A team of nine sitting lawmakers will visit Dokdo, Korea’s easternmost islets, today in a symbolic message to reaffirm the country’s sovereignty over the territory, which Japan has frequently claimed control over.

The latest visit falls on the same day Korea celebrates its 71st anniversary of liberation from Japanese colonial rule, which ran from Aug. 29, 1910 to Aug. 15, 1945.

Rep. Na Kyung-won, a four-term Saenuri lawmaker and former chairman of the National Assembly Foreign Affairs Committee, will lead the delegation. Other participating lawmakers are Saenuri Reps. Kang Hyo-sang, Kim Seang-tae, Sung Il-jong, Yoon Jong-pil and Lee Jong-myeong.
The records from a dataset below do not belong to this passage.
(** * analyse-entreprise: the valuation pipeline of [placement.py]

    A shallow embedding of the data fetcher's pure part
    ([RecuperateurDonneesAPI]), of the analyzer ([AnalyseurSousEvaluation])
    and of the manual entry ([saisir_donnees_entreprise]), followed by the
    properties of the specification that concern them.

    Modelling choices.
    - A Python [float] is an IEEE 754 binary64 number: Rocq's primitive
      [float], whose operations are the machine's (round to nearest, ties to
      even), so [float('inf')] is [infinity] and comparisons with a NaN are
      false, as in Python.
    - A Python [int] is a [Z]; it is converted with [float_of_int] where the
      source mixes it with a float.
    - A Python [str] is a [string] of ASCII characters.
    - An exception is a value of the error monad [exc]; [try]/[except] is
      [try_except].
    - A [dict] is an association list searched from the left. *)

From Stdlib Require Import ZArith Floats String Ascii List Bool Lia.
Import ListNotations.
Set Warnings "-inexact-float".

(* ================================================================= *)
(** * Python runtime *)

Module Py.

Inductive exception : Set :=
| ZeroDivisionError
| ValueError
| EOFError.

(** A computation returns a value or raises. *)
Inductive exc (A : Type) : Type :=
| Ret (a : A)
| Raise (e : exception).
Arguments Ret {A} a.
Arguments Raise {A} e.

Definition bind {A B : Type} (c : exc A) (k : A -> exc B) : exc B :=
  match c with
  | Ret a => k a
  | Raise e => Raise e
  end.

(** [try: body  except: handler] with a bare or catch-all [except]. *)
Definition try_except {A : Type} (body : exc A) (handler : exc A) : exc A :=
  match body with
  | Ret a => Ret a
  | Raise _ => handler
  end.

(** [c] returns, and what it returns satisfies [P]. *)
Definition wp {A : Type} (c : exc A) (P : A -> Prop) : Prop :=
  match c with
  | Ret a => P a
  | Raise _ => False
  end.

(** Python's [x / y] on floats: the IEEE quotient, except that a zero
    divisor (of either sign) raises. *)
Definition truediv (x y : float) : exc float :=
  if (y =? 0)%float then Raise ZeroDivisionError else Ret (x / y)%float.

(** The float of a Python [int]; exact for [|z| < 2^53], which covers every
    integer literal and every score of the program. *)
Definition float_of_int (z : Z) : float :=
  match z with
  | Z0 => 0%float
  | Zpos _ => of_uint63 (Uint63.of_Z z)
  | Zneg p => (- of_uint63 (Uint63.of_Z (Zpos p)))%float
  end.

(** Python's [<=], [<], [>=], [>] and [==] on floats. *)
Definition fle (x y : float) : bool := (x <=? y)%float.
Definition flt (x y : float) : bool := (x <? y)%float.
Definition fge (x y : float) : bool := (y <=? x)%float.
Definition fgt (x y : float) : bool := (y <? x)%float.
Definition feq (x y : float) : bool := (x =? y)%float.

(** [str.lower()] and [str.upper()] on ASCII text. *)
Definition lower_char (c : ascii) : ascii :=
  let n := nat_of_ascii c in
  if (65 <=? n)%nat && (n <=? 90)%nat then ascii_of_nat (n + 32) else c.

Definition upper_char (c : ascii) : ascii :=
  let n := nat_of_ascii c in
  if (97 <=? n)%nat && (n <=? 122)%nat then ascii_of_nat (n - 32) else c.

Fixpoint map_string (f : ascii -> ascii) (s : string) : string :=
  match s with
  | EmptyString => EmptyString
  | String c s' => String (f c) (map_string f s')
  end.

Definition lower : string -> string := map_string lower_char.
Definition upper : string -> string := map_string upper_char.

(** Truth value of a [str]: false exactly for the empty string. *)
Definition truthy (s : string) : bool :=
  match s with
  | EmptyString => false
  | String _ _ => true
  end.

(** A [dict] with [str] keys, and [d.get(key, default)]. *)
Definition dict (V : Type) : Type := list (string * V).
(** * Press-duration classifier and timer-driven LED state machine

    A shallow embedding of the button/LED sketches of the repository:

    - [Part000] : src/unnamed/part_000 (external interrupt with software
      debounce, flags consumed by [loop], Timer1 in CTC mode);
    - [RoniIsr] : src/HWs/HW3/HW3/src/RoniMain.cpp, second sketch of the
      file (lines 284-413), an earlier revision of the same design;
    - [MainCpp] : src/HWs/HW3/HW3/src/main.cpp (everything done inside the
      interrupt handlers, no serial output);
    - [RoniPoll] : src/HWs/HW3/HW3/src/RoniMain.cpp, first sketch of the file
      (lines 88-196): the Timer2 millisecond counter and its guarded read.

    The target is an ATmega328P (16 MHz, Timer1 registers): [int] is 16 bits,
    [unsigned long] is 32 bits, [uint8_t] is 8 bits, [OCR1A] is a 16-bit
    register and the other timer registers are 8 bits wide.  Integers are
    modelled as [Z] with the wrap-around written out.  Signed overflow is
    modelled as two's-complement wrap-around, which is what avr-gcc emits. *)

From Stdlib Require Import ZArith Bool List String Lia.
Import ListNotations.
Open Scope Z_scope.

(** ** Machine integers *)

Definition u8  (z : Z) : Z := z mod 2 ^ 8.
Definition u16 (z : Z) : Z := z mod 2 ^ 16.
Definition u32 (z : Z) : Z := z mod 2 ^ 32.

(** 16-bit signed [int], two's complement. *)
Definition s16 (z : Z) : Z := (z + 2 ^ 15) mod 2 ^ 16 - 2 ^ 15.

(** [a - b] on [unsigned long]. *)
Definition sub32 (a b : Z) : Z := u32 (a - b).

(** ** Timer1 registers

    Bit positions as the ATmega328P defines them. *)

Definition WGM12  : Z := 3.
Definition CS12   : Z := 2.
Definition CS11   : Z := 1.
Definition CS10   : Z := 0.
Definition OCIE1A : Z := 1.

Definition bit (n : Z) : Z := Z.shiftl 1 n.

Record timer1 : Type := mkTimer1 {
  TCCR1A : Z;
  TCCR1B : Z;
  TCNT1  : Z;
  OCR1A  : Z;
  TIMSK1 : Z
}.

Definition set_TCCR1A (v : Z) (t : timer1) : timer1 :=
  mkTimer1 v (TCCR1B t) (TCNT1 t) (OCR1A t) (TIMSK1 t).
Definition set_TCCR1B (v : Z) (t : timer1) : timer1 :=
  mkTimer1 (TCCR1A t) v (TCNT1 t) (OCR1A t) (TIMSK1 t).
Definition set_TCNT1 (v : Z) (t : timer1) : timer1 :=
  mkTimer1 (TCCR1A t) (TCCR1B t) v (OCR1A t) (TIMSK1 t).
Definition set_OCR1A (v : Z) (t : timer1) : timer1 :=
  mkTimer1 (TCCR1A t) (TCCR1B t) (TCNT1 t) v (TIMSK1 t).
Definition set_TIMSK1 (v : Z) (t : timer1) : timer1 :=
  mkTimer1 (TCCR1A t) (TCCR1B t) (TCNT1 t) (OCR1A t) v.

(** All registers read zero after reset. *)
Definition timer1_reset : timer1 := mkTimer1 0 0 0 0 0.

(** The clock-select bits CS12..CS10 of TCCR1B: the counter runs iff one of
    them is set. *)
Definition clock_bits (t : timer1) : Z :=
  Z.land (TCCR1B t) (Z.lor (bit CS12) (Z.lor (bit CS11) (bit CS10))).

(** The compare-match A interrupt is enabled iff OCIE1A is set in TIMSK1. *)
Definition compare_irq_enabled (t : timer1) : bool := Z.testbit (TIMSK1 t) OCIE1A.

(** In CTC mode the counter runs 0, 1, ..., OCR1A and restarts, so a compare
    match comes every [OCR1A + 1] prescaled ticks (the sources' formula
    "OCR1A = (16MHz / (prescaler * toggle_frequency)) - 1"). *)
Definition period_ticks (t : timer1) : Z := OCR1A t + 1.

(** ** Serial output and commands

    What the sketches print is kept apart from the state: a command maps a
    state to the next state and the items it printed. *)

Inductive SerialItem : Type :=
| Print      (s : string)
| PrintNum   (n : Z)
| Println    (s : string)
| PrintlnNum (n : Z).

Section Commands.
Context {St : Type}.

Definition Cmd : Type := St -> St * list SerialItem.

Definition skip : Cmd := fun s => (s, []).
Definition modify (f : St -> St) : Cmd := fun s => (f s, []).
Definition emit (i : SerialItem) : Cmd := fun s => (s, [i]).
Definition emit_with (f : St -> SerialItem) : Cmd := fun s => (s, [f s]).
Definition andthen (c1 c2 : Cmd) : Cmd :=
  fun s => let (s1, o1) := c1 s in
           let (s2, o2) := c2 s1 in (s2, o1 ++ o2).
Definition ifc (b : St -> bool) (c1 c2 : Cmd) : Cmd :=
  fun s => if b s then c1 s else c2 s.
Definition whenc (b : St -> bool) (c : Cmd) : Cmd := ifc b c skip.
End Commands.

Arguments Cmd : clear implicits.
Notation "c1 ;; c2" := (andthen c1 c2) (at level 61, right associativity).

(** ** Press classification *)

Inductive PressClassification : Type := Short | Medium | Long.

(** ** src/unnamed/part_000 *)

Module Part000.

Definition SHORT_PRESS_TIME : Z := 1500.
Definition LONG_PRESS_TIME  : Z := 4000.
Definition DEBOUNCE_TIME    : Z := 50.

Record state : Type := mkState {
  PressCounter   : Z;      (* volatile int *)
  pressTime      : Z;      (* volatile unsigned long *)
  lastISRTime    : Z;      (* volatile unsigned long *)
  lastDuration   : Z;      (* volatile unsigned long *)
  actionShort    : bool;
  actionStart    : bool;
  actionStop     : bool;
  Blink          : bool;
  feedbackLedOn  : bool;
  lastFlashStart : Z;      (* unsigned long *)
  ledPin         : bool;   (* level driven on pin 10, HIGH = true *)
  tmr            : timer1
}.

Definition set_PressCounter (v : Z) (s : state) : state :=
  mkState v (pressTime s) (lastISRTime s) (lastDuration s) (actionShort s)
    (actionStart s) (actionStop s) (Blink s) (feedbackLedOn s)
    (lastFlashStart s) (ledPin s) (tmr s).
Definition set_pressTime (v : Z) (s : state) : state :=
  mkState (PressCounter s) v (lastISRTime s) (lastDuration s) (actionShort s)
    (actionStart s) (actionStop s) (Blink s) (feedbackLedOn s)
    (lastFlashStart s) (ledPin s) (tmr s).
Definition set_lastISRTime (v : Z) (s : state) : state :=
  mkState (PressCounter s) (pressTime s) v (lastDuration s) (actionShort s)
    (actionStart s) (actionStop s) (Blink s) (feedbackLedOn s)
    (lastFlashStart s) (ledPin s) (tmr s).
Definition set_lastDuration (v : Z) (s : state) : state :=
  mkState (PressCounter s) (pressTime s) (lastISRTime s) v (actionShort s)
    (actionStart s) (actionStop s) (Blink s) (feedbackLedOn s)
    (lastFlashStart s) (ledPin s) (tmr s).
Definition set_actionShort (v : bool) (s : state) : state :=
  mkState (PressCounter s) (pressTime s) (lastISRTime s) (lastDuration s) v
    (actionStart s) (actionStop s) (Blink s) (feedbackLedOn s)
    (lastFlashStart s) (ledPin s) (tmr s).
Definition set_actionStart (v : bool) (s : state) : state :=
  mkState (PressCounter s) (pressTime s) (lastISRTime s) (lastDuration s)
    (actionShort s) v (actionStop s) (Blink s) (feedbackLedOn s)
    (lastFlashStart s) (ledPin s) (tmr s).
Definition set_actionStop (v : bool) (s : state) : state :=
  mkState (PressCounter s) (pressTime s) (lastISRTime s) (lastDuration s)
    (actionShort s) (actionStart s) v (Blink s) (feedbackLedOn s)
    (lastFlashStart s) (ledPin s) (tmr s).
Definition set_Blink (v : bool) (s : state) : state :=
  mkState (PressCounter s) (pressTime s) (lastISRTime s) (lastDuration s)
    (actionShort s) (actionStart s) (actionStop s) v (feedbackLedOn s)
    (lastFlashStart s) (ledPin s) (tmr s).
Definition set_feedbackLedOn (v : bool) (s : state) : state :=
  mkState (PressCounter s) (pressTime s) (lastISRTime s) (lastDuration s)
    (actionShort s) (actionStart s) (actionStop s) (Blink s) v
    (lastFlashStart s) (ledPin s) (tmr s).
Definition set_lastFlashStart (v : Z) (s : state) : state :=
  mkState (PressCounter s) (pressTime s) (lastISRTime s) (lastDuration s)
    (actionShort s) (actionStart s) (actionStop s) (Blink s)
    (feedbackLedOn s) v (ledPin s) (tmr s).
Definition set_ledPin (v : bool) (s : state) : state :=
  mkState (PressCounter s) (pressTime s) (lastISRTime s) (lastDuration s)
    (actionShort s) (actionStart s) (actionStop s) (Blink s)
    (feedbackLedOn s) (lastFlashStart s) v (tmr s).
Definition set_tmr (v : timer1) (s : state) : state :=
  mkState (PressCounter s) (pressTime s) (lastISRTime s) (lastDuration s)
    (actionShort s) (actionStart s) (actionStop s) (Blink s)
    (feedbackLedOn s) (lastFlashStart s) (ledPin s) v.
Definition upd_tmr (f : timer1 -> timer1) (s : state) : state :=
  set_tmr (f (tmr s)) s.

(** The globals' initialisers, the registers after reset, and [setup]'s
    [digitalWrite(ledPin, LOW)]. *)
Definition init : state :=
  mkState 0 0 0 0 false false false false false 0 false timer1_reset.

(** The three-way comparison chain of [buttonISR] (lines 43-61). *)
Definition classify (duration : Z) : PressClassification :=
  if duration <? SHORT_PRESS_TIME then Short
  else if duration <? LONG_PRESS_TIME then Medium
  else Long.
Joining from the main opposition Minjoo Party are Reps. Kim Jong-min and Hwang Hee. Rep. Chang Jung-sook of the People’s Party will also participate.
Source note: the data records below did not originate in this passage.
(* ===== verification/Prelude.v ===== *)
(** * Algiz: a verification development

    Algiz is a web server in C++: HTTP/1.1 and WebSockets over libevent, with
    plugins that are loaded while it runs.  This library models the program
    file by file, as definitions that can be run, and proves what makes the
    parts and some of their compositions correct.

    ** The program

    [main] ([src/main.cpp]) reads the configuration and hands it to [Core]
    ([src/Core.cpp]), which makes up to two pairs of a network server
    ([src/net/Server.cpp], or [src/net/SSLServer.cpp] with TLS) and an HTTP
    server ([src/http/Server.cpp]).  The network server accepts connections in
    worker threads, keeps the tables of descriptors, clients and bufferevents,
    and cuts what arrives into lines.  Each line goes to the client object
    ([src/http/Client.cpp]), which feeds a request ([src/http/Request.cpp]) or,
    after an upgrade, reads WebSocket frames.  A complete request goes to the
    HTTP server, which passes it through the handlers of the plugins
    ([src/PluginHost.cpp], [src/plugins/]); they answer through responses
    ([src/http/Response.cpp]).  Plugins hold their handlers, the server holds
    weak pointers to them.

    ** The files

    - [Prelude.v]: bytes, outcomes, the state monad [M], its weakest
      preconditions [wp] and [twp], decimal numbers, lemmas on lists and strings.
    - [Util.v], [Base64.v], [Mime.v], [OrdMap.v]: the helpers of [src/util/];
      [OrdMap.v] is [std::map] with its order.
    - [Threads.v], [EventLoop.v], [Lockable.v], [Logging.v]: the queue, the thread
      pool, the event loop, a value with its lock and the log, as steps of threads
      under an arbitrary schedule.
    - [Response.v], [Request.v], [Client.v]: the messages and the connection;
      the client is written against the class [ServerOps].  [RequestTypes.v] has
      what every line keeps of a request.
    - [PluginHost.v]: propagation of events, weak lists, the table of plugins.
    - [FS.v]: [std::filesystem::path] and [src/util/FS.cpp] over the class
      [FileSystem].
    - [HttpServer.v]: implements [ServerOps] over the class [NetOps] (with its
      law [NetLog]) and the class [Handlers] of what plugins have registered.
    - [NetServer.v]: the tables of the network server and the reading of lines;
      [Lifecycle.v]: its address, start, end and destructor.  Their threads are in
      files of their own: [NetThreads.v], accepting and removing by their atomic
      sections; [Locks.v], threads that take locks and touch fields, and
      [NetLocks.v], the server as such threads; [Running.v], its start and its end;
      [Process.v], the threads of [main] and of all servers, and [SIGINT].
    - [Stack.v]: the network server is an instance of [NetOps] and [NetLog], so
      that what is proved over the interface holds of the two servers together;
      [Served.v], [Echoed.v] and [Challenged.v] follow a calculation, a file, a
      WebSocket and a challenge from the lines of the client through server and
      plugin to the answer.
    - [Core.v]: from the arguments of the program to servers with plugins;
      [Configs.v]: crawling for configurations and watching them.
    - [ModuleCache.v], [ModuleLocks.v], [Preprocessor.v], [Fileserv.v]: the file
      server plugin with its compiled modules, and the locks of their cache.
    - [GeoIP.v], [Plugins.v]: countries of addresses, and the small plugins, a
      Module for each: calculator, redirections, default page, log, country
      filter, file server (its configuration), WebSocket echo.
    - [LetsEncrypt.v], [Shell.v], [ShellTimeout.v], [Game3CI.v], [Ansuz.v]:
      certificates, commands without and with a time limit, the build plugin, the
      control panel.
    - [ChessBoard.v], [ChessMatch.v], [ProbChess.v]: the board, the matches with
      their dice and programs, and the plugin of probability chess;
      [ChessRules.v], [ChessGame.v] and [ChessTables.v] hold their theorems.

    A definition has the name of the function it models, or of the part of it
    that the comment names.  Objects that the code shares are a state that is
    passed on: a handler runs on its arguments, the client, the HTTP server and
    the network below it; the matches of chess live in a store that two tables
    point into.  An outcome is a value, one of the exceptions the code can throw,
    undefined behaviour (an access out of bounds, an overflow the language leaves
    undefined, a failed assertion, an exception out of a destructor), or fuel that
    has run out.  What the code catches it catches here, by the same types.

    ** The theorems

    - Input: a request is parsed to what its lines spell, a body and a WebSocket
      frame are put together whatever the cuts, frames and responses are read
      back by reference readers ([Request.v], [Client.v], [Response.v]); whatever
      the lines, a request stays well typed ([requests_stay_typed]).
    - Tables: whatever is accepted, read, sent and closed, the tables of the
      network server agree ([reachable_wf]), also when the sections of several
      workers interleave: the tables refine one map of connections at their stages
      ([interleaved_tables], [operations_finish], [connection_leaves_nothing]); a line is
      handed over once and in order ([handleRead_lines]); the destructor of a server
      that has run leaves nothing in them, and then uses what has been freed
      ([destroy_after_run]).
    - From end to end: a bad request, one for a calculation, one for a file, an
      echo over a WebSocket and the challenge of an authority are answered through
      client, servers and plugin ([bad_request_ends], [calculation_served],
      [file_served], [echo_served], [challenge_answered]).
    - Plugins: events propagate as specified ([beforeMulti_propagates],
      [handleGET_dispatch]); cleaning up undoes initialising
      ([cleanup_undoes_postinit]); a start leaves only complete servers, and a
      failed one has its plugins unloaded ([run_all_or_nothing],
      [failed_start_unloads]).
    - Guards: a request reaches only paths below the root and protected files need
      their credentials ([locate_confined], [handleGET_unauthorized]); the control
      panel needs the password, the build hook the authentication code
      ([ansuz_guarded], [hook_authentic]); countries decide connections as the
      database says, cache or not ([filter_decides]); the table of configurations
      is what a crawl would find ([crawl_finds], [watcher_keeps_configs]).
    - Answers: files and ranges are sent byte for byte, calculations are exact,
      templates become the function they are meant to, challenges are answered
      and certificates survive a restart, commands without a time limit are reported
      as they ended.
    - Chess: pieces move by the rules, a move is a round of the rules or changes
      nothing, programs choose legal moves, fair dice end every roll, and the
      plugin's tables agree in every reachable state.
    - Threads: under every schedule the network server takes its locks so that
      nobody waits for ever, and touches what it shares under the lock of it
      ([server_never_deadlocks], [shared_state_guarded]); a server, a process, and a
      command with a time limit come to their ends ([server_stops],
      [interrupt_shuts_down], [timed_command]); each job of the
      pool is in one place, and only join and detach throw one out
      ([pool_accounts_for_jobs]); the operations on a value with its lock and on
      the cache of modules are those of one thread after the other, a module that
      runs is loaded, and lines of the log are whole ([operations_are_atomic],
      [cache_operations_atomic], [modules_stay_loaded], [log_lines_whole]).
    - Where the code does not do what it means to, a theorem or a lemma says what
      it does instead: the last byte of a range, passwords behind a null byte,
      splitting a response with a parameter, a pool of one worker that forgets a
      job, a base that is used after it has been freed, and others.

    ** Fuel

    Loops that the code bounds by data get that bound as fuel, and a theorem says
    that it is enough: the length of the text (parsing, escaping, the
    preprocessor), the number of entries of a table (unloading plugins, removing
    connections), the bytes that are left over the size of a piece (sending
    files), the bytes in a pipe.  The depth of directories is a parameter
    ([crawlConfigs_ends]).  The rolls of the dice need draws without end: the
    theorems ask for fair ones and bound the fuel by where they occur.

    ** Not modelled

    - Libraries are classes or arguments, with what the code relies on as their
      laws: the JSON library, libevent's buffers, OpenSSL and the hashes, the
      template engine, the lexer, the compiler, the dynamic loader, the ACME
      client, the country database, the system.
    - In the sequential files an operation the code protects with a mutex is one
      step; the files named above under Threads have the locks as steps, those of the
      chess plugin and of the challenges among them ([NetLocks.v]).  Between the two,
      [NetThreads.v] has what one lock protects as a step, for closes that a worker
      makes of its own connections; the program makes no others while it runs.
    - Set-up of sockets, events and TLS contexts beyond its result; printing to the
      terminal beyond the lines of the log, the banner.
    - Builds without the country database; the debug output of the chess plugin;
      [fdstream.h], a stream buffer from a book that nothing includes.

    What could come next: the reading of lines among the sections of [NetThreads.v],
    and requests followed to the remaining plugins and back. *)

From Stdlib Require Import ZArith Lia Ascii String.
From stdpp Require Import base tactics option list strings gmap sorting numbers.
The lawmakers will ride a helicopter from Yeouido in western Seoul this morning and spend two to three hours in Dokdo talking with police officers there, inspecting facilities and answering questions raised by two civic groups who will visit on the same day.
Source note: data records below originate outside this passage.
(** A change of phase that keeps the locks of the operation. *)
Lemma keep_held p st log :
  held t = op_locks o -> held (Thread (o :: rest) p) = op_locks o ->
  let s' := State st (<[i := Thread (t_ops t) p]> (s_threads s)) log in
  (forall j tj, s_threads s' !! j = Some tj -> forallb locked_op (t_ops tj) = true) /\
  (forall j k tj tk x m, j <> k -> s_threads s' !! j = Some tj -> s_threads s' !! k = Some tk ->
    (x, Unique) ∈ held tj -> (x, m) ∉ held tk).
Proof.
  intros H1 H2. split.
  - intros j tj [[-> ->]|[_ Hj]]%lookup_set; [|by eapply at_locked].
    change (forallb locked_op (o :: rest) = true). rewrite <- Ho. by eapply at_locked.
  - intros j k tj tk x m Hjk [[-> ->]|[Hji Hj]]%lookup_set [[-> ->]|[Hki Hk]]%lookup_set; [done|..].
    + rewrite H2, <- H1. by apply (at_exclusive st0 s Hat i k t tk).
    + rewrite H2, <- H1. by apply (at_exclusive st0 s Hat j i tj t).
    + by apply (at_exclusive st0 s Hat j k tj tk).
Qed.

(** What this thread has locked uniquely, no other operation that runs has. *)
Lemma other_locks j tj o' n l x m :
  held t = op_locks o -> j <> i -> s_threads s !! j = Some tj -> in_body tj = Some (o', n, l) ->
  (x, Unique) ∈ op_locks o -> (x, m) ∉ op_locks o'.
Proof.
  intros Hh Hji Hj Hb Hx. rewrite <- (in_body_held tj o' n l Hb). rewrite <- Hh in Hx.
  by apply (at_exclusive st0 s Hat i j t tj).
Qed.

Lemma atomic_enter n :
  t_phase t = Locking n -> op_locks o !! n = None ->
  atomic st0 (set_thread i (Thread (t_ops t) (Body 0 (op_start o))) s).
Proof.
  intros Hp Hn. assert (Hh : held t = op_locks o).
  { unfold held. rewrite Ho, Hp. apply take_ge. by apply lookup_ge_None. }
  destruct (keep_held (Body 0 (op_start o)) (s_store s) (s_log s) Hh eq_refl) as [K1 K2].
  split; [exact K1|exact K2|exact (at_results st0 s Hat)|..].
  - intros j tj o' n' l [[-> ->]|[_ Hj]]%lookup_set Hb; [|exact (at_body st0 s Hat j tj o' n' l Hj Hb)].
    injection Hb as <- <- <-. split; [|done]. intros x w [m Hx]. cbn. symmetry. apply (logged_value st0); [done|].
    intros j tj o' n' l Hj Hb Hu. destruct (decide (j = i)) as [->|Hji].
    { rewrite Hi in Hj. injection Hj as <-. unfold in_body in Hb. by rewrite Ho, Hp in Hb. }
    rewrite <- (in_body_held tj o' n' l Hb) in Hu. rewrite <- Hh in Hx.
    by apply (at_exclusive st0 s Hat j i tj t x m Hji Hj Hi Hu).
  - intros x Hx. apply (at_rest st0 s Hat). intros j tj o' n' l Hj Hb. destruct (decide (j = i)) as [->|Hji].
    { rewrite Hi in Hj. injection Hj as <-. unfold in_body in Hb. by rewrite Ho, Hp in Hb. }
    apply (Hx j tj o' n' l); [|done]. cbn. by rewrite list_lookup_insert_ne by done.
Qed.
The visit is also meant to encourage one of the civic groups’ effort to travel 600 kilometers (373 miles) from the westernmost side of Korea to Dokdo mainly by bike, a journey that ends today.

Tokyo has reportedly told the Korean Embassy in Japan it felt “regretful” about the trip, highlighting its belief that the Dokdo islets are Japanese territory.

In an interview with Yonhap News Agency, Na was said to have replied that it was “preposterous” that Tokyo would denounce Korean lawmakers for visiting another part of their own country, adding she “can’t understand” Japan’s objection.

Less than two weeks ago, Tokyo laid claim to the East Sea’s Dokdo islets in its annual defense white paper on August 2 for the 12th consecutive year.

Japan’s defense ministry submitted the white paper to its cabinet. In the paper, it described Takeshima, Japan’s name for Dokdo, and the Northern Territories, or Kuril Islands, as its “sovereign territory,” adding that these territorial issues “remain unresolved.”

The announcement was protested that same day by both Korea’s Ministry of National Defense and the Ministry of Foreign Affairs.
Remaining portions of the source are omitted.